» What you should do
Your answer should be the exact lines of the data below from the one containing "current_tasks : arr Z;" through the one containing "Sched (tasks s) (f"; please include nothing else.

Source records
◇ ◇ ◇ ◇ ◇ ◇ ◇

(* ===== verification/Task.v ===== *)
(** Tasks and the scheduler: [task.cpp], [task.hpp], [sched.hpp], and the
    per-CPU entry stack of [gdt.cpp].

    A task is identified by the address of its [Task]; the list of all tasks
    and the ready queue are the linked lists of [DList.v] over the link
    fields of the tasks.  The code runs with the identifier of the executing
    CPU, the clock, the kernel page table and the stack pointer as inputs
    ([env]).  A context switch is the value an operation returns: control
    leaves the operation and the caller of the model chooses what the next
    task does. *)

From S2P Require Import Prelude MemoryMap Pmm PageAlloc Slice KAlloc DList.

Definition CONFIG_MAX_CPUS : Z := 128.
Definition CONFIG_KERNEL_STACK_SIZE : Z := 16384.

Inductive TaskState := Ready | Running | Blocked | Dead.

#[export] Instance TaskState_eq_dec : EqDecision TaskState.
Proof. solve_decision. Defined.

Record KernelStack := {
  stk_base : Z;
  stk_top : Z;
  stk_physical_page : Z;
  stk_page_count : Z;
}.

(** The link fields [next], [prev], [ready_next] and [ready_prev] are the
    arrays of the two lists below. *)
Record Task := {
  t_id : Z;
  t_name : list Z;
  t_state : TaskState;
  t_stack : KernelStack;
  t_context : Z;
  t_entry : Z;
  t_arg : Z;
  t_creation_time : Z;
  t_thread : Z;
  t_cr3 : Z;
}.

(** sizeof(Task), alignof(Task), sizeof(Task::name) *)
Definition sizeof_Task : Z := 160.
Definition alignof_Task : Z := 8.
Definition name_len : nat := 32.

Record PerCPU := {
  cpu_stack : Z;
  syscall_rsp : Z;
  tss_rsp0 : Z;
}.

(** The inputs of the code that are not its own state: [lapic::id()],
    [time::uptime_ms()], [vmm::kernel_pml4()], the address of
    [task_trampoline] and of [idle_entry], and the stack pointer that
    [context_switch] saves. *)
Record Env := {
  lapic_id : Z;
  uptime_ms : Z;
  kernel_pml4 : Z;
  task_trampoline : Z;
  idle_entry : Z;
  rsp : Z;
}.

(** How an operation that may reschedule ends: it returns to its caller, or
    loads the context and page table of another task, after saving the
    current one when there is one. *)
Inductive Switch :=
| Returns
| Jump (context cr3 : Z)
| SwitchTo (prev context cr3 : Z).

Record sched (A : Type) := Sched {
  tasks : arr Task;
  current_tasks : arr Z;
  all_tasks : dlist;
  next_task_id : Z;
  total_task_count : Z;
  idle_task : Z;
  need_reschedule : arr bool;
  scheduler_active : bool;
  global_ready_queue : dlist;
  percpu : arr PerCPU;
  stack_mem : arr Z;
  hhdm_offset : Z;
  kernel_heap : A;
}.
Arguments Sched {A}.
Arguments tasks {A}.
Arguments current_tasks {A}.
Arguments all_tasks {A}.
Arguments next_task_id {A}.
Arguments total_task_count {A}.
Arguments idle_task {A}.
Arguments need_reschedule {A}.
Arguments scheduler_active {A}.
Arguments global_ready_queue {A}.
Arguments percpu {A}.
Arguments stack_mem {A}.
Arguments hhdm_offset {A}.
Arguments kernel_heap {A}.

(** ** Assignments to single variables *)

Definition set_tasks {A} (f : arr Task -> arr Task) (s : sched A) : sched A :=
  Sched (f (tasks s)) (current_tasks s) (all_tasks s) (next_task_id s) (total_task_count s)
    (idle_task s) (need_reschedule s) (scheduler_active s) (global_ready_queue s)
    (percpu s) (stack_mem s) (hhdm_offset s) (kernel_heap s).
Definition set_current {A} (f : arr Z -> arr Z) (s : sched A) : sched A :=
  Sched (tasks s) (f (current_tasks s)) (all_tasks s) (next_task_id s) (total_task_count s)
    (idle_task s) (need_reschedule s) (scheduler_active s) (global_ready_queue s)
    (percpu s) (stack_mem s) (hhdm_offset s) (kernel_heap s).
Definition set_all {A} (d : dlist) (s : sched A) : sched A :=
  Sched (tasks s) (current_tasks s) d (next_task_id s) (total_task_count s)
    (idle_task s) (need_reschedule s) (scheduler_active s) (global_ready_queue s)
    (percpu s) (stack_mem s) (hhdm_offset s) (kernel_heap s).
Definition set_counters {A} (next_id count : Z) (s : sched A) : sched A :=
  Sched (tasks s) (current_tasks s) (all_tasks s) next_id count
    (idle_task s) (need_reschedule s) (scheduler_active s) (global_ready_queue s)
    (percpu s) (stack_mem s) (hhdm_offset s) (kernel_heap s).
Definition set_idle {A} (t : Z) (s : sched A) : sched A :=
  Sched (tasks s) (current_tasks s) (all_tasks s) (next_task_id s) (total_task_count s)
    t (need_reschedule s) (scheduler_active s) (global_ready_queue s)
    (percpu s) (stack_mem s) (hhdm_offset s) (kernel_heap s).
Definition set_need {A} (f : arr bool -> arr bool) (s : sched A) : sched A :=
  Sched (tasks s) (current_tasks s) (all_tasks s) (next_task_id s) (total_task_count s)
    (idle_task s) (f (need_reschedule s)) (scheduler_active s) (global_ready_queue s)
    (percpu s) (stack_mem s) (hhdm_offset s) (kernel_heap s).
Definition set_active {A} (b : bool) (s : sched A) : sched A :=
  Sched (tasks s) (current_tasks s) (all_tasks s) (next_task_id s) (total_task_count s)
    (idle_task s) (need_reschedule s) b (global_ready_queue s)
    (percpu s) (stack_mem s) (hhdm_offset s) (kernel_heap s).
Definition set_rq {A} (d : dlist) (s : sched A) : sched A :=
  Sched (tasks s) (current_tasks s) (all_tasks s) (next_task_id s) (total_task_count s)
    (idle_task s) (need_reschedule s) (scheduler_active s) d
    (percpu s) (stack_mem s) (hhdm_offset s) (kernel_heap s).
Definition set_percpu {A} (f : arr PerCPU -> arr PerCPU) (s : sched A) : sched A :=
  Sched (tasks s) (current_tasks s) (all_tasks s) (next_task_id s) (total_task_count s)
    (idle_task s) (need_reschedule s) (scheduler_active s) (global_ready_queue s)
    (f (percpu s)) (stack_mem s) (hhdm_offset s) (kernel_heap s).
Definition set_stack_mem {A} (f : arr Z -> arr Z) (s : sched A) : sched A :=
  Sched (tasks s) (current_tasks s) (all_tasks s) (next_task_id s) (total_task_count s)
    (idle_task s) (need_reschedule s) (scheduler_active s) (global_ready_queue s)
    (percpu s) (f (stack_mem s)) (hhdm_offset s) (kernel_heap s).
Definition set_heap {A} (a : A) (s : sched A) : sched A :=
  Sched (tasks s) (current_tasks s) (all_tasks s) (next_task_id s) (total_task_count s)
    (idle_task s) (need_reschedule s) (scheduler_active s) (global_ready_queue s)
    (percpu s) (stack_mem s) (hhdm_offset s) a.

Definition with_state (st : TaskState) (t : Task) : Task :=
  {| t_id := t_id t; t_name := t_name t; t_state := st; t_stack := t_stack t;
     t_context := t_context t; t_entry := t_entry t; t_arg := t_arg t;
     t_creation_time := t_creation_time t; t_thread := t_thread t; t_cr3 := t_cr3 t |}.
Definition with_context (c : Z) (t : Task) : Task :=
  {| t_id := t_id t; t_name := t_name t; t_state := t_state t; t_stack := t_stack t;
     t_context := c; t_entry := t_entry t; t_arg := t_arg t;
     t_creation_time := t_creation_time t; t_thread := t_thread t; t_cr3 := t_cr3 t |}.
Definition with_id (i : Z) (t : Task) : Task :=
  {| t_id := i; t_name := t_name t; t_state := t_state t; t_stack := t_stack t;
     t_context := t_context t; t_entry := t_entry t; t_arg := t_arg t;
     t_creation_time := t_creation_time t; t_thread := t_thread t; t_cr3 := t_cr3 t |}.

Definition task_at {A} (s : sched A) (t : Z) : Task := aget (tasks s) t.
Definition state_of {A} (s : sched A) (t : Z) : TaskState := t_state (task_at s t).
Definition update_task {A} (t : Z) (f : Task -> Task) (s : sched A) : sched A :=
  set_tasks (fun ts => aset ts t (f (aget ts t))) s.
Definition set_state {A} (t : Z) (st : TaskState) (s : sched A) : sched A :=
  update_task t (with_state st) s.

(** ** Names *)

Definition stack_pages : Z := 4.
Definition stack_size : Z := stack_pages * 4096.

(** The copying loop; reading past the characters of [src] gives its NUL. *)
Fixpoint copy_loop (n i : nat) (dest src : list Z) : list Z :=
  match n with
  | O => dest
  | S n =>
      let c := default 0 (src !! i) in
      let dest := <[i := c]> dest in
      if c =? 0 then dest else copy_loop n (S i) dest src
  end.

Definition copy_name (dest : list Z) (src : option (list Z)) (max_len : nat) : list Z :=
  match src with
  | None => <[0%nat := 0]> dest
  | Some src => <[(max_len - 1)%nat := 0]> (copy_loop (max_len - 1) 0 dest src)
  end.

(** ** Ready queue and task list *)

Definition list_add {A} (t : Z) (s : sched A) : sched A :=
  set_all (dl_push_back (all_tasks s) t) s.

Definition ready_queue_init {A} (s : sched A) : sched A :=
  set_rq (dl_empty (global_ready_queue s)) s.

Definition ready_queue_push {A} (t : Z) (s : sched A) : sched A :=
  set_rq (dl_push_back (global_ready_queue s) t) s.

Definition ready_queue_pop {A} (s : sched A) : Z * sched A :=
  let '(t, d) := dl_pop_front (global_ready_queue s) in (t, set_rq d s).

Definition ready_queue_remove {A} (t : Z) (s : sched A) : sched A :=
  set_rq (dl_remove (global_ready_queue s) t) s.

(** ** Current task *)

Definition current_task {A} (e : Env) (s : sched A) : Z :=
  if CONFIG_MAX_CPUS <=? lapic_id e then 0 else aget (current_tasks s) (lapic_id e).

Definition set_kernel_entry_stack {A} (cpu_index stack_top : Z) (s : sched A) : sched A :=
  if CONFIG_MAX_CPUS <=? cpu_index then s
  else
    let cpu := aget (percpu s) cpu_index in
    let stack_top :=
      if stack_top =? 0 then cpu_stack cpu +64 CONFIG_KERNEL_STACK_SIZE else stack_top in
    set_percpu (fun p => aset p cpu_index
      {| cpu_stack := cpu_stack cpu; syscall_rsp := stack_top; tss_rsp0 := stack_top |}) s.

Definition set_current_task {A} (e : Env) (t : Z) (s : sched A) : sched A :=
  if lapic_id e <? CONFIG_MAX_CPUS then
    let s := set_current (fun c => aset c (lapic_id e) t) s in
    let stack_top :=
      if negb (t =? 0) && negb (stk_top (t_stack (task_at s t)) =? 0)
      then stk_top (t_stack (task_at s t)) else 0 in
    set_kernel_entry_stack (lapic_id e) stack_top s
  else s.

(** ** Scheduling *)

(** The tail of [schedule_internal] and [start_scheduler]: make [next] the
    running task. *)
Definition run_task {A} (e : Env) (next : Z) (s : sched A) : sched A :=
  set_current_task e next (set_state next Running s).

(** [context_switch] saves the stack pointer in the task that is left. *)
Definition switch_to {A} (e : Env) (current next : Z) (s : sched A) : Switch * sched A :=
  if next =? current then
    (Returns, if negb (current =? 0) then set_state current Running s else s)
  else
    let s := run_task e next s in
    let ctx := t_context (task_at s next) in
    let next_cr3 := t_cr3 (task_at s next) in
    if current =? 0 then (Jump ctx next_cr3, s)
    else (SwitchTo current ctx next_cr3, update_task current (with_context (rsp e)) s).

Definition schedule_internal {A} (e : Env) (s : sched A) : Switch * sched A :=
  let current := current_task e s in
  let '(next, s) := ready_queue_pop s in
  if next =? 0 then
    if negb (current =? 0) && bool_decide (state_of s current = Running) then (Returns, s)
    else if idle_task s =? 0 then (Returns, s)
    else switch_to e current (idle_task s) s
  else switch_to e current next s.

Definition yield {A} (e : Env) (s : sched A) : Switch * sched A :=
  let current := current_task e s in
  let s := if negb (current =? 0) then ready_queue_push current s else s in
  schedule_internal e s.

Definition block {A} (e : Env) (s : sched A) : Switch * sched A :=
  let current := current_task e s in
  let s := if negb (current =? 0) then set_state current Blocked s else s in
  schedule_internal e s.

Definition wake {A} (t : Z) (s : sched A) : sched A :=
  if bool_decide (state_of s t = Blocked)
  then ready_queue_push t (set_state t Ready s)
  else s.

(** [None]: no task to start, the kernel panics. *)
Definition start_scheduler {A} (e : Env) (s : sched A) : option (Switch * sched A) :=
  let '(next, s) := ready_queue_pop s in
  if next =? 0 then None
  else
    let s := run_task e next (set_active true s) in
    Some (Jump (t_context (task_at s next)) (t_cr3 (task_at s next)), s).

Definition flag_preempt {A} (e : Env) (s : sched A) : sched A :=
  if lapic_id e <? CONFIG_MAX_CPUS then set_need (fun n => aset n (lapic_id e) true) s else s.

Definition sched_needs_preempt {A} (e : Env) (s : sched A) : bool :=
  (lapic_id e <? CONFIG_MAX_CPUS) && aget (need_reschedule s) (lapic_id e).

Definition sched_do_preempt {A} (e : Env) (s : sched A) : Switch * sched A :=
  if CONFIG_MAX_CPUS <=? lapic_id e then (Returns, s)
  else
    let s := set_need (fun n => aset n (lapic_id e) false) s in
    if negb (scheduler_active s) then (Returns, s)
    else
      let current := current_task e s in
      if current =? 0 then (Returns, s)
      else
        let s :=
          if bool_decide (state_of s current = Running)
          then ready_queue_push current (set_state current Ready s)
          else s in
        schedule_internal e s.

(** The end of [tori_sched_task_entry], after the entry function returned. *)
Definition task_exit {A} (e : Env) (s : sched A) : Switch * sched A :=
  let task := current_task e s in
  if task =? 0 then (Returns, s)
  else schedule_internal e (set_state task Dead s).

◇ ◇ ◇ ◇ ◇ ◇ ◇

» Exercise answer
  current_tasks : arr Z;
  all_tasks : dlist;
  next_task_id : Z;
  total_task_count : Z;
  idle_task : Z;
  need_reschedule : arr bool;
  scheduler_active : bool;
  global_ready_queue : dlist;
  percpu : arr PerCPU;
  stack_mem : arr Z;
  hhdm_offset : Z;
  kernel_heap : A;
}.
Arguments Sched {A}.
Arguments tasks {A}.
Arguments current_tasks {A}.
Arguments all_tasks {A}.
Arguments next_task_id {A}.
Arguments total_task_count {A}.
Arguments idle_task {A}.
Arguments need_reschedule {A}.
Arguments scheduler_active {A}.
Arguments global_ready_queue {A}.
Arguments percpu {A}.
Arguments stack_mem {A}.
Arguments hhdm_offset {A}.
Arguments kernel_heap {A}.

(** ** Assignments to single variables *)

Definition set_tasks {A} (f : arr Task -> arr Task) (s : sched A) : sched A :=
  Sched (f (tasks s)) (current_tasks s) (all_tasks s) (next_task_id s) (total_task_count s)
    (idle_task s) (need_reschedule s) (scheduler_active s) (global_ready_queue s)
    (percpu s) (stack_mem s) (hhdm_offset s) (kernel_heap s).
Definition set_current {A} (f : arr Z -> arr Z) (s : sched A) : sched A :=
  Sched (tasks s) (f (current_tasks s)) (all_tasks s) (next_task_id s) (total_task_count s)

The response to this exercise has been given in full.